Our goals and methodology

Data-intensive applications demonstrate common requirements with respect to the need for data storage and I/O processing. These requirements lead to several core challenges discussed below.

Challenges related to cloud storage.

In the area of cloud data management, a significant milestone is the emergence of the Map-Reduce  [34] parallel programming paradigm, currently used on most cloud platforms, following the trend set up by Amazon  [30] . At the core of Map-Reduce frameworks lies a key component, which must meet a series of specific requirements that have not fully been met yet by existing solutions: the ability to provide efficient fine-grain access to the files, while sustaining a high throughput in spite of heavy access concurrency. Additionally, as thousands of clients simultaneously access shared data, it is critical to preserve fault-tolerance and security requirements.

Challenges related to data-intensive HPC applications.
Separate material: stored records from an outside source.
Lemma plain_not c : plain_word_char c = true ->
  aeq c QUOTE = false /\ aeq c BACKSLASH = false /\ aeq c LF = false.
Proof. destruct c as [[] [] [] [] [] [] [] []]; vm_compute; (done || by split_and!). Qed.

Lemma plain_word s rest : all_chars plain_word_char s = true ->
  sh_word false (s ++ String LF rest) = Some (s, rest).
Proof.
  induction s as [|c s IH]; [reflexivity|]. cbn [all_chars String.append sh_word].
  intros [Hc Hs]%andb_prop. destruct (plain_not c Hc) as (-> & -> & ->). by rewrite Hc, IH.
Qed.

Lemma int_plain (z : Z) : all_chars plain_word_char (pretty z) = true.
Proof.
  eapply all_chars_impl; [|apply pretty_int_chars]. intros a. unfold int_char, plain_word_char, name_char.
  intros [->|H]%orb_prop; [done|]. apply aeq_eq in H as ->. reflexivity.
Qed.

(** *** Lines *)

Definition row_name (r : EnvRow) : string :=
  match r with RInt n _ _ _ | RB01 n _ _ _ | RStr n _ _ _ | RPrim n _ _ _ => n end.

(** A name the shell takes. *)
Definition shell_name (s : string) : bool :=
  match s with String a _ => negb (isdigit a) && all_chars name_char s | EmptyString => false end.

Lemma name_span s rest : all_chars name_char s = true ->
  span_until (fun c => negb (name_char c)) (s ++ String EQ_SIGN rest) = (s, String EQ_SIGN rest).
Proof.
  induction s as [|c s IH]; [reflexivity|]. cbn [all_chars String.append span_until].
  intros [Hc Hs]%andb_prop. by rewrite Hc, IH.
Qed.

Lemma line_read fuel name w text rest : shell_name name = true ->
  (forall rest, sh_word false (text ++ String LF rest) = Some (w, rest)) ->
  sh_lines (S fuel) (name ++ "=" ++ text ++ String LF rest) =
    (fun l => (name, w) :: l) <$> sh_lines fuel rest.
Proof.
  intros Hn Hw. destruct name as [|a name]; [done|]. cbn [shell_name] in Hn.
  apply andb_prop in Hn as [Hd Hn].
  assert (span_until (fun c => negb (name_char c)) ((String a name) ++ "=" ++ text ++ String LF rest) =
    (String a name, String EQ_SIGN (text ++ String LF rest))) as Hspan.
  { apply name_span, Hn. }
  cbn [all_chars] in Hn. apply andb_prop in Hn as [Ha _].
  assert (aeq a (ch 35) = false) as Hh.
  { destruct (aeq a (ch 35)) eqn:E; [|done]. apply aeq_eq in E as ->. done. }
  cbn [String.append] in *. cbn [sh_lines]. rewrite Hh, Hspan. apply negb_true_iff in Hd.
  rewrite Hd. change (negb (aeq EQ_SIGN EQ_SIGN)) with false. cbn [orb]. rewrite Hw.
  cbn [mbind option_bind]. by destruct (sh_lines fuel rest).
Qed.

Section Safe.
Context {ABI : CAbi}.

(** The value a row stands for. *)
Definition row_value (js : option Doc) (r : EnvRow) : string :=
  match r with
  | RInt _ sec key def => pretty (ce_int js sec key def)
  | RB01 _ sec key def => if ce_bool01 js sec key def then "1" else "0"
  | RStr _ sec key def => ce_str js sec key def
  | RPrim _ sec key def => ce_prim js sec key def
  end.

Lemma row_read js r fuel rest : shell_name (row_name r) = true ->
  sh_lines (S fuel) (emit_row js r ++ rest) =
    (fun l => (row_name r, row_value js r) :: l) <$> sh_lines fuel rest.
Proof.
  intros Hn. destruct r; cbn [emit_row row_name row_value] in *;
    unfold emit_int, emit_b01, emit_str; rewrite !sapp_assoc.
  - apply line_read; [done|]. intros. apply plain_word, int_plain.
  - apply line_read; [done|]. intros. apply plain_word. by destruct (ce_bool01 _ _ _ _).
  - change (str1 QUOTE ++ str1 LF ++ rest)%string with (String QUOTE (String LF rest)).
    replace (str1 QUOTE ++ quote_body _ ++ String QUOTE (String LF rest))%string with
      ((str1 QUOTE ++ quote_body (ce_str js sec key def) ++ str1 QUOTE) ++ String LF rest)%string
      by (by rewrite !sapp_assoc).
    apply line_read; [done|]. intros. rewrite !sapp_assoc. apply quoted_word.
  - change (str1 QUOTE ++ str1 LF ++ rest)%string with (String QUOTE (String LF rest)).
    replace (str1 QUOTE ++ quote_body _ ++ String QUOTE (String LF rest))%string with
      ((str1 QUOTE ++ quote_body (ce_prim js sec key def) ++ str1 QUOTE) ++ String LF rest)%string
      by (by rewrite !sapp_assoc).
    apply line_read; [done|]. intros. rewrite !sapp_assoc. apply quoted_word.
Qed.

Lemma rows_read js rows : forall fuel, (length rows < fuel)%nat ->
  forallb (fun r => shell_name (row_name r)) rows = true ->
  sh_lines fuel (emit_rows js rows) = Some (map (fun r => (row_name r, row_value js r)) rows).
Proof.
  induction rows as [|r rows IH]; intros [|fuel] Hf Hn; cbn in Hf; try lia; [done|].
  cbn [forallb] in Hn. apply andb_prop in Hn as [Hr Hn]. cbn [emit_rows].
  rewrite row_read by done. rewrite IH by (done || lia). reflexivity.
Qed.

Lemma rows_length js rows : (length rows <= String.length (emit_rows js rows))%nat.
Proof.
  induction rows as [|r rows IH]; [done|]. cbn [emit_rows length]. rewrite length_append.
  assert (0 < String.length (emit_row js r))%nat; [|lia].
  destruct r; cbn [emit_row]; unfold emit_int, emit_b01, emit_str; rewrite !length_append; cbn; lia.
Qed.

Lemma preset_named role :
  forallb (fun r => shell_name (row_name r)) (preset_rows role) = true /\
  bool_decide (NoDup (map row_name (preset_rows role))) = true.
Proof.
  unfold preset_rows. generalize (key_default role) as k. intros k. by split; vm_compute.
Qed.

Lemma comment_skipped fuel text rest : lacks LF text = true ->
  sh_lines (S fuel) ("#" ++ text ++ String LF rest) = sh_lines fuel rest.
Proof.
  intros H. cbn [String.append sh_lines].
  change (aeq _ (ch 35)) with true. cbv iota.
  assert (span_until (fun a => aeq a LF) (text ++ String LF rest) = (text, String LF rest)) as ->; [|done].
  induction text as [|c text IH]; [reflexivity|]. cbn in H. apply andb_prop in H as [Hc H].
  apply negb_true_iff in Hc. cbn [String.append span_until]. by rewrite Hc, IH.
Qed.

(** The assignments the shell reads. *)
Lemma env_read args files role :
  lacks LF (config_path args CONFIGENV_DEFAULT_PATH) = true ->
  let js := (load_preset (config_path args CONFIGENV_DEFAULT_PATH)
               (files (config_path args CONFIGENV_DEFAULT_PATH))).1 in
  sh_eval (wfb_configenv_main args files role) =
    Some (map (fun r => (row_name r, row_value js r)) (preset_rows role)) /\
  NoDup (map row_name (preset_rows role)) /\ length (preset_rows role) = 41%nat.
Proof.
  intros Hp js. destruct (preset_named role) as [Hn Hd]. apply bool_decide_eq_true in Hd.
  split; [|by split]. unfold wfb_configenv_main, sh_eval. subst js.
  set (path := config_path args CONFIGENV_DEFAULT_PATH) in *.
  assert (lacks LF (load_preset path (files path)).2 = true) as Hs.
  { unfold load_preset. destruct (files path) as [text|]; [|done]. case_bool; [done|].
    destruct (json_parse _ _) as [[|t toks]|]; [done| |done]. by case_bool. }
  destruct (load_preset path (files path)) as [js src]. cbn [fst snd] in *.
  change ("# wfb-link preset (source: " ++ src ++ ")" ++ str1 LF ++ emit_rows js (preset_rows role))%string
    with ("#" ++ " wfb-link preset (source: " ++ src ++ ")" ++ String LF (emit_rows js (preset_rows role)))%string.
  replace (" wfb-link preset (source: " ++ src ++ ")" ++ String LF (emit_rows js (preset_rows role)))%string
    with ((" wfb-link preset (source: " ++ src ++ ")") ++ String LF (emit_rows js (preset_rows role)))%string
    by (by rewrite !sapp_assoc).
  rewrite comment_skipped.
  - apply rows_read; [|done]. pose proof (rows_length js (preset_rows role)) as H.
    cbn [String.append String.length]. rewrite !length_append. cbn [String.length]. lia.
  - unfold lacks in *. rewrite !all_chars_app, Hs. reflexivity.
Qed.
(** (C32) The start script may [eval] the preset: whatever is in the preset file, JSON or not, with
    any quotes, line feeds, substitutions or commands in its strings, the shell reads the output as
    exactly the 41 assignments of the applet, each of the value the file or the default gives, and
    nothing else.  The file's name must hold no line feed: it is printed as it is. *)
Theorem config_env_safe args files role :
  lacks LF (config_path args CONFIGENV_DEFAULT_PATH) = true ->
  let js := (load_preset (config_path args CONFIGENV_DEFAULT_PATH)
               (files (config_path args CONFIGENV_DEFAULT_PATH))).1 in
  sh_eval (wfb_configenv_main args files role) =
    Some (map (fun r => (row_name r, row_value js r)) (preset_rows role)) /\
  NoDup (map row_name (preset_rows role)) /\ length (preset_rows role) = 41%nat.
Proof. apply env_read. Qed.
End Safe.

Definition hostile_preset : string :=
  print_json (JObj [("radio", JObj [("iface", JString "`reboot`'; rm -rf / #");
                                    ("channel", JString "$(id)")])])%string.

Definition hostile_files (path : string) : option string :=
  if String.eqb path "/tmp/preset" then Some hostile_preset else None.

Lemma config_env_safe_witness :
  exists l, sh_eval (wfb_configenv_main (ABI := abi_lp64) ["--verbose"; "/tmp/preset"] hostile_files WFB_ROLE_GS) = Some l /\
    length l = 41%nat /\ l !! 0%nat = Some ("WFB_CHANNEL", "161") /\
    l !! 6%nat = Some ("WFB_IFACE", "`reboot`'; rm -rf / #").
Proof.
  eexists. split.
  - refine (proj1 (@config_env_safe abi_lp64 ["--verbose"; "/tmp/preset"]%string hostile_files WFB_ROLE_GS _)).
    reflexivity.
  - split_and!; vm_compute; reflexivity.
Defined.

(** ** What a document means *)

Section Honours.
Context {ABI : CAbi}.

(** The field [key] of the section [sec]. *)
Definition doc_get (secs : list (string * json)) (sec key : string) : option json :=
  match field sec secs with Some (JObj fs) => field key fs | _ => None end.

Definition sections (secs : list (string * json)) : bool :=
  forallb (fun kv => match kv.2 with JObj _ => true | _ => false end) secs.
The requirements exhibited by climate simulations specifically highlight a major, more general research topic. They have been clearly identified by international panels of experts like IESP  [32] and EESI  [31] , in the context of HPC simulations running on post-Petascale supercomputers. A jump of one order of magnitude in the size of numerical simulations is required to address some of the fundamental questions in several communities such as climate modeling, solid earth sciences or astrophysics. In this context, the lack of data-intensive infrastructures and methodologies to analyze huge simulations is a growing limiting factor. The challenge is to find new ways to store and analyze massive outputs of data during and after the simulation without impacting the overall performance.
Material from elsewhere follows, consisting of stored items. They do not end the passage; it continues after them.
Definition append_uplink_rx_json (cap : Z) (d : Daemon) (b : string) : IO (option string) :=
  let! age := age_s (up_rx_us (d_up d)) in
  io_ret (
    b ← room cap b (quoted "uplink_rx" ++ str1 COLON ++ sBO ++ members (uplink_fields d age) ++
                    str1 COMMA ++ quoted "ants" ++ str1 COLON ++ sKO);
    b ← items cap b true (map print_json (ants (up_score (d_up d))));
    room cap b (sKC ++ sBC)).

Definition append_comma (cap : Z) (b : string) : IO (option string) := io_ret (room cap b (str1 COMMA)).

Definition logsync_fields (d : Daemon) : list (string * json) :=
  let l := d_sync d in
  if ls_valid l then
    [obj "logsync" [("seq", JNum (ls_seq l)); ("gs_unix_s", JNum (ls_gs_unix_s l));
      ("recv_uptime_s", num 3 (ls_recv_uptime_s l)); ("count", JNum (ls_count l))]]
  else [].

Definition logger_fields (l : SdLogger) : list (string * json) :=
  if sl_enabled l then
    [obj "logger" [("active", JBool (sl_active l)); ("sampling", JBool (sl_sampling l));
      ("seq", JNum (sl_seq l)); ("records", JNum (sl_records l)); ("bytes", JNum (sl_bytes l))]]
  else [].

Definition recovery_fields (d : Daemon) : list (string * json) :=
  let r := d_rv d in
  [obj "recovery" [("recv", JNum (rv_recv_total r)); ("rejected", JNum (rv_rejected r));
    ("armed", JNum (rv_armed r)); ("executed", JNum (rv_executed r));
    ("last_rc", JNum (rv_last_exec_rc r))]].

(** A member that may be left out. *)
Definition append_optional (cap : Z) (fs : list (string * json)) (b : string) : IO (option string) :=
  match fs with
  | [] => io_ret (Some b)
  | _ => io_ret (room cap b (str1 COMMA ++ members fs))
  end.

Definition status_into (d : Daemon) (ms : Z) (lg : SdLogger) (cap : Z) (b : string)
    : IO (option string) :=
  let! up := log_rel_s log_start_us in
  let? b := io_ret (room cap b (sBO ++ members [("uptime_s", num 3 up);
                      ("dry_run", JBool (dry_run (d_cfg d)))] ++ str1 COMMA)) in
  let? b := append_fec_json cap d b in
  let? b := append_comma cap b in
  let? b := append_transport_json cap d b in
  let? b := append_comma cap b in
  let? b := append_mcs_json cap d ms b in
  let? b := append_comma cap b in
  let? b := append_radio_json cap d b in
  let? b := append_comma cap b in
  let? b := io_ret (append_score_json cap d true b) in
  let? b := append_comma cap b in
  let? b := append_uplink_rx_json cap d b in
  let? b := append_optional cap (logsync_fields d) b in
  let? b := append_optional cap (logger_fields lg) b in
  let? b := append_optional cap (recovery_fields d) b in
  io_ret (room cap b sBC).
Definition status_to_json (d : Daemon) (ms : Z) (lg : SdLogger) (cap : Z) : IO (option string) :=
  status_into d ms lg cap "".
(* ===== verification/LcHttp.v ===== *)
(** * The vehicle's HTTP answers

    What [vehicle/link_controller.c] sends to an HTTP client: [write_all], [api_send], the
    answers of every route of [api_handle_request] with the state they leave behind, and the
    reply of [/set].  [Api] has the reading of a request and the routes that act; here they are
    put together with the documents of [LcDocs] and [LcStatus] and the logger of [SdLog].

    The build without the radio link's own programs is modelled, where [/keys] is answered 501;
    [webui_html] is a parameter. *)

From S2P Require Import Prelude CFloat CString Strtod Decimal NumText Config Io Net Tunables.
From S2P Require Import Fec Bitrate Scorer Selector Commit Wcmd Recovery Csa SdLog Daemon Api.
From S2P Require Import WfbJson JsonForest JsonText LcDocs LcStatus.

Local Open Scope list_scope.
#[local] Arguments String.append !_ _ /.

(** ** Writing to a socket *)

(** What [write] answers: a number of bytes, an interruption, another error. *)
Inductive Write := WrBytes (n : Z) | WrIntr | WrErr.

(** [write_all]: what reached the peer, and the return value; [ws] are the answers of the
    successive calls, of which each takes at most what it was offered.  [None]: more calls are
    needed than there are answers. *)
Fixpoint write_all (ws : list Write) (p : string) : option (string * Z) :=
  match p with
  | EmptyString => Some (EmptyString, 0)
  | _ =>
      match ws with
      | [] => None
      | WrIntr :: ws => write_all ws p
      | WrErr :: _ => Some (EmptyString, -1)
      | WrBytes n :: ws =>
          if n <=? 0 then Some (EmptyString, -1)
          else
            let k := Z.to_nat (Z.min n (strlen p)) in
            '(sent, rc) ← write_all ws (drop_chars k p);
            Some ((take_chars k p ++ sent)%string, rc)
      end
  end.

(** An answer as [api_send] gets it: [an_len] is the length its caller states. *)
Record Answer := Build_Answer { an_status : Z; an_type : string; an_body : string; an_len : Z }.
The overall goal of the KerData project-team is to bring a substantial contribution to the effort of the research community to address the above challenges. KerData aims to design and implement distributed algorithms for scalable data storage and input/output management for efficient large-scale data processing. We target two main execution infrastructures: cloud platforms and post-Petascale HPC supercomputers. We are also looking at other kinds of infrastructures (that we are considering as secondary), e.g. hybrid platforms combining enterprise desktop grids extended to cloud platforms. Our collaboration porfolio includes international teams that are active in this area both in Academia (e.g., Argonne National Lab, University of Illinois at Urbana-Champaign, University of Tsukuba) and Industry (Microsoft, IBM).

The highly experimental nature of our research validation methodology should be stressed. Our approach relies on building prototypes and on their large-scale experimental validation on real testbeds and experimental platforms. We strongly rely on the ALADDIN-Grid'5000 platform. Moreover, thanks to our projects and partnerships, we have access to reference software and physical infrastructures in the cloud area (Microsoft Azure, Amazon clouds, Nimbus clouds); in the post-Petascale HPC area we have access to the Jaguar and Kraken supercomputers (ranked 3rd and 11th respectively in the Top 500 supercomputer list) and to the Blue Waters supercomputer. This provides us with excellent opportunities to validate our results on realistic platforms.

Moreover, the consortiums of our current projects include application partners in the areas of Bio-Chemistry, Neurology and Genetics, and Climate Simulations. This is an additional asset, it enables us to take into account application requirements in the early design phase of our solutions, and to validate those solutions with real applications. We intend to continue increasing our collaborations with application communities, as we believe that this a key to perform effective research with a high potential impact.